§ **Problem description**
What lines below hold the string "wrapped"? Copy them all.

--

Fixpoint changedAncestors_loop (fuel : nat) c (key : string) : CFS :=
  match fuel with
  | O => c
  | S fuel => if decide (key = "") then c else changedAncestors_loop fuel (changed c key) (cacheKey (path_Dir key))
  end.

(** Every turn shortens the key. *)
Definition changedAncestors c (path : string) : CFS :=
  let key := cacheKey path in changedAncestors_loop (String.length key) c key.

(** What each operation defers to after the wrapped call, error or not. *)
Definition Create_deferred c (filename : string) : CFS := changed c filename.
Definition may_create_or_truncate (flag : Z) : bool := VfsFile.has flag (Z.lor VfsFile.O_CREATE VfsFile.O_TRUNC).
Definition OpenFile_deferred c (filename : string) (flag : Z) : CFS :=
  if may_create_or_truncate flag then changed c filename else c.
Definition TempFile_deferred c (dir prefix : string) : CFS := changed c (path_Join [dir; prefix]).
Definition Rename_deferred c (oldpath newpath : string) : CFS := changedTree (changedTree c newpath) oldpath.
Definition Remove_deferred c (filename : string) : CFS :=
  let c := changed c filename in with_cache (delete (cacheKey filename) (cache c)) c.
Definition MkdirAll_deferred c (filename : string) : CFS := changedAncestors c filename.
Definition Symlink_deferred c (target link : string) : CFS := changed c link.
(** The four operations of [billy.Change], which the wrapped file system may not have. *)
Definition Chmod_deferred (has_change : bool) c (name : string) : CFS := if has_change then changed c name else c.
Definition Lchown_deferred (has_change : bool) c (name : string) : CFS := if has_change then changed c name else c.
Definition Chown_deferred (has_change : bool) c (name : string) : CFS := if has_change then changed c name else c.
Definition Chtimes_deferred (has_change : bool) c (name : string) : CFS := if has_change then changed c name else c.

Definition deferred (has_change : bool) c (op : change) : CFS :=
  match op with
  | Create f => Create_deferred c f
  | OpenFile f flag => OpenFile_deferred c f flag
  | TempFile d p => TempFile_deferred c d p
  | Rename o n => Rename_deferred c o n
  | Remove f => Remove_deferred c f
  | MkdirAll f => MkdirAll_deferred c f
  | Symlink t l => Symlink_deferred c t l
  | Chmod n => Chmod_deferred has_change c n
  | Lchown n => Lchown_deferred has_change c n
  | Chown n => Chown_deferred has_change c n
  | Chtimes n => Chtimes_deferred has_change c n
  end.

(** ** What the operations drop *)

(** [c'] keeps only listings of [c] and counts at least its changes. *)
Definition shrinks c c' : Prop := cache c' ⊆ cache c /\ generation c <= generation c'.

Lemma shrinks_refl c : shrinks c c.
Proof. split; [done|lia]. Qed.

Lemma shrinks_trans c1 c2 c3 : shrinks c1 c2 -> shrinks c2 c3 -> shrinks c1 c3.
Proof. intros [? ?] [? ?]. split; [by etrans|lia]. Qed.

Lemma shrinks_cache c m : m ⊆ cache c -> shrinks c (with_cache m c).
Proof. split; [done|simpl; lia]. Qed.

Lemma changed_shrinks c p : shrinks c (changed c p) /\ generation (changed c p) = generation c + 1.
Proof.
  unfold changed. case_decide; (split; [|done]); split; simpl; try lia; [done|apply delete_subseteq].
Qed.

Lemma changedTree_shrinks c p : shrinks c (changedTree c p) /\ generation (changedTree c p) = generation c + 1.
Proof.
  destruct (changed_shrinks c p) as [Hs Hg]. unfold changedTree. split; [|done].
  eapply shrinks_trans; [done|]. apply shrinks_cache, map_filter_subseteq.
Qed.

Lemma changedAncestors_loop_shrinks fuel c key : shrinks c (changedAncestors_loop fuel c key).
Proof.
  revert c key. induction fuel as [|fuel IH]; intros c key; simpl; [apply shrinks_refl|].
  case_decide; [apply shrinks_refl|]. eapply shrinks_trans; [apply changed_shrinks|apply IH].
Qed.

Lemma deferred_shrinks b c op : shrinks c (deferred b c op).
Proof.
  destruct op; cbn [deferred]; try apply changed_shrinks.
  - unfold OpenFile_deferred. case_match; [apply changed_shrinks|apply shrinks_refl].
  - eapply shrinks_trans; apply changedTree_shrinks.
  - eapply shrinks_trans; [apply changed_shrinks|]. apply shrinks_cache, delete_subseteq.
  - apply changedAncestors_loop_shrinks.
  - destruct b; [apply changed_shrinks|apply shrinks_refl].
  - destruct b; [apply changed_shrinks|apply shrinks_refl].
  - destruct b; [apply changed_shrinks|apply shrinks_refl].
  - destruct b; [apply changed_shrinks|apply shrinks_refl].
Qed.

(** ** The directories a change can touch *)

Definition parent_of (path : string) (es : list string) : Prop := exists e, root_names path = es ++ [e].
Definition within (path : string) (es : list string) : Prop := exists gs, es = root_names path ++ gs.

(** The directories, by their names, whose listing a change can make another one:
    those that gain, lose or show the changed name, and those moved or removed. *)
Definition touches (op : change) (es : list string) : Prop :=
  match op with
  | Create f | Symlink _ f | Chmod f | Lchown f | Chown f | Chtimes f => parent_of f es
  | OpenFile f flag => may_create_or_truncate flag = true /\ parent_of f es
  | TempFile dir _ => root_names dir = es
  | Rename o n => parent_of o es \/ within o es \/ parent_of n es \/ within n es
  | Remove f => parent_of f es \/ root_names f = es
  | MkdirAll f => exists e gs, root_names f = es ++ e :: gs
  end.

(** A temporary file's prefix that is a name. *)
Definition prefix_is_name (op : change) : Prop := match op with TempFile _ p => is_name p | _ => True end.

(** The operations of [billy.Change]. *)
Definition needs_change (op : change) : bool :=
  match op with Chmod _ | Lchown _ | Chown _ | Chtimes _ => true | _ => false end.

Lemma changed_drops c f es : parent_of f es -> cache (changed c f) !! JoinSlash es = None.
Proof.
  intros [e He]. pose proof (root_names_ok f) as Hn. rewrite He in Hn. unfold changed.
  rewrite cacheKey_names, He. rewrite decide_False by (apply JoinSlash_nonempty; [done|by destruct es]).
  rewrite cacheKey_Dir by done. apply lookup_delete_eq.
Qed.

Lemma changedTree_drops c f es :
  names es -> parent_of f es \/ within f es -> cache (changedTree c f) !! JoinSlash es = None.
Proof.
  intros Hes H. unfold changedTree. cbn [cache with_cache]. apply map_lookup_filter_None. destruct H as [H|[gs ->]].
  { left. by apply changed_drops. }
  right. intros d _ Hk. apply Hk. cbn [fst]. rewrite cacheKey_names. destruct (root_names f) as [|n l] eqn:E; [by left|].
  right. destruct gs as [|g gs]; [left; by rewrite app_nil_r|right].
  pose proof (root_names_ok f) as Hn. rewrite E in Hn. apply below_spec; [done..|]. by exists g, gs.
Qed.

Lemma names_length es : names es -> (length es <= String.length (JoinSlash es))%nat.
Proof.
  induction es as [|e es IH]; [simpl; lia|]. intros [He Hes]%Forall_cons. specialize (IH Hes).
  assert (1 <= String.length e)%nat by (destruct e; [by destruct He|simpl; lia]).
  destruct es as [|e' es]; [simpl in *; lia|]. rewrite JoinSlash_cons by done.
  rewrite !string_length_app. cbn [length String.length] in *. lia.
Qed.

Lemma changedAncestors_loop_drops fuel c fs es :
  names fs -> (length fs <= fuel)%nat -> (exists e gs, fs = es ++ e :: gs) ->
  cache (changedAncestors_loop fuel c (JoinSlash fs)) !! JoinSlash es = None.
Proof.
  revert c fs. induction fuel as [|fuel IH]; intros c fs Hfs Hl (e & gs & ->);
    rewrite length_app in Hl; cbn [length] in Hl; [lia|].
  cbn [changedAncestors_loop]. rewrite decide_False by (apply JoinSlash_nonempty; [done|by destruct es]).
  destruct gs as [|g gs _] using rev_ind.
  - assert (cache (changed c (JoinSlash (es ++ [e]))) !! JoinSlash es = None) as Hd.
    { apply changed_drops. exists e. by apply root_names_key. }
    apply lookup_weaken_None with (cache (changed c (JoinSlash (es ++ [e])))); [done|].
    apply changedAncestors_loop_shrinks.
  - rewrite app_comm_cons, app_assoc in Hfs |- *. rewrite cacheKey_Dir by done. apply IH.
    + by apply Forall_app in Hfs as [? _].
    + repeat (rewrite !length_app in * || cbn [length] in *). lia.
    + eauto.
Qed.

Lemma root_names_Join dir p : is_name p -> root_names (path_Join [dir; p]) = root_names dir ++ [p].
Proof.
  intros Hp. pose proof (is_name_no_slash _ Hp) as Hs. pose proof (is_name_nonempty _ Hp) as Hne. unfold path_Join.
  destruct (decide (dir = "")) as [->|Hd].
  - rewrite filter_cons_False, filter_cons_True by (try tauto; done). rewrite filter_nil, root_names_Clean.
    cbn [JoinSlash]. apply (root_names_key [p]). by constructor.
  - rewrite !filter_cons_True by done. rewrite filter_nil, root_names_Clean. cbn [JoinSlash].
    change (dir +:+ "/" +:+ p) with (dir +:+ "/" +:+ JoinSlash [p]). unfold root_names at 1.
    rewrite <-(JoinSlash_SplitSlash dir) at 1.
    rewrite SplitSlash_prefix by (try apply SplitSlash_nonempty; apply SplitSlash_no_slash).
    cbn [JoinSlash]. rewrite (SplitSlash_no_slash_single p) by done. unfold clean_elems. rewrite foldl_app. cbn [foldl].
    rewrite clean_step_name, reverse_cons by done. done.
Qed.

(** Whatever a change can touch, it drops. *)
Lemma deferred_drops b c op es :
  names es -> prefix_is_name op -> touches op es -> (needs_change op = true -> b = true) ->
  cache (deferred b c op) !! JoinSlash es = None /\ generation c < generation (deferred b c op).
Proof.
  intros Hes Hp Ht Hb. assert (forall f, generation c < generation (changed c f)) as Hgen.
  { intros f. rewrite (proj2 (changed_shrinks c f)). lia. }
  destruct op; cbn [deferred touches prefix_is_name needs_change] in *;
    unfold Create_deferred, Symlink_deferred, Chmod_deferred, Lchown_deferred, Chown_deferred, Chtimes_deferred;
    try (rewrite Hb by done); try (split; [by apply changed_drops|done]).
  - destruct Ht as [Hf Ht]. unfold OpenFile_deferred. rewrite Hf. split; [by apply changed_drops|done].
  - split; [|apply Hgen]. apply changed_drops. exists pre. rewrite root_names_Join by done. by f_equal.
  - unfold Rename_deferred. destruct (changedTree_shrinks c newpath) as [[_ _] H1].
    destruct (changedTree_shrinks (changedTree c newpath) oldpath) as [[H2 _] H3]. split; [|lia].
    destruct Ht as [Ht|[Ht|Ht]]; [apply changedTree_drops; tauto..|].
    eapply lookup_weaken_None; [by apply changedTree_drops|exact H2].
  - unfold Remove_deferred. cbn [cache generation with_cache]. split; [|apply Hgen]. destruct Ht as [Ht|Ht].
    + apply lookup_delete_None. right. by apply changed_drops.
    + rewrite cacheKey_names, Ht. apply lookup_delete_eq.
  - unfold MkdirAll_deferred, changedAncestors. rewrite cacheKey_names. pose proof (root_names_ok filename) as Hn. split.
    + apply changedAncestors_loop_drops; [done|by apply names_length|done].
    + destruct Ht as (e & gs & Ht). assert (root_names filename <> []) as Hne by (rewrite Ht; by destruct es).
      pose proof (JoinSlash_nonempty _ Hn Hne) as Hk. destruct (JoinSlash (root_names filename)) as [|a k]; [done|].
      cbn [String.length changedAncestors_loop]. rewrite decide_False by done.
      pose proof (Hgen (String a k)) as Hg.
      destruct (changedAncestors_loop_shrinks (String.length k) (changed c (String a k)) (cacheKey (path_Dir (String a k)))) as [_ Hl]. lia.
Qed.

End Operations.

--

§ **Solution to this exercise**
(** What each operation defers to after the wrapped call, error or not. *)
(** The four operations of [billy.Change], which the wrapped file system may not have. *)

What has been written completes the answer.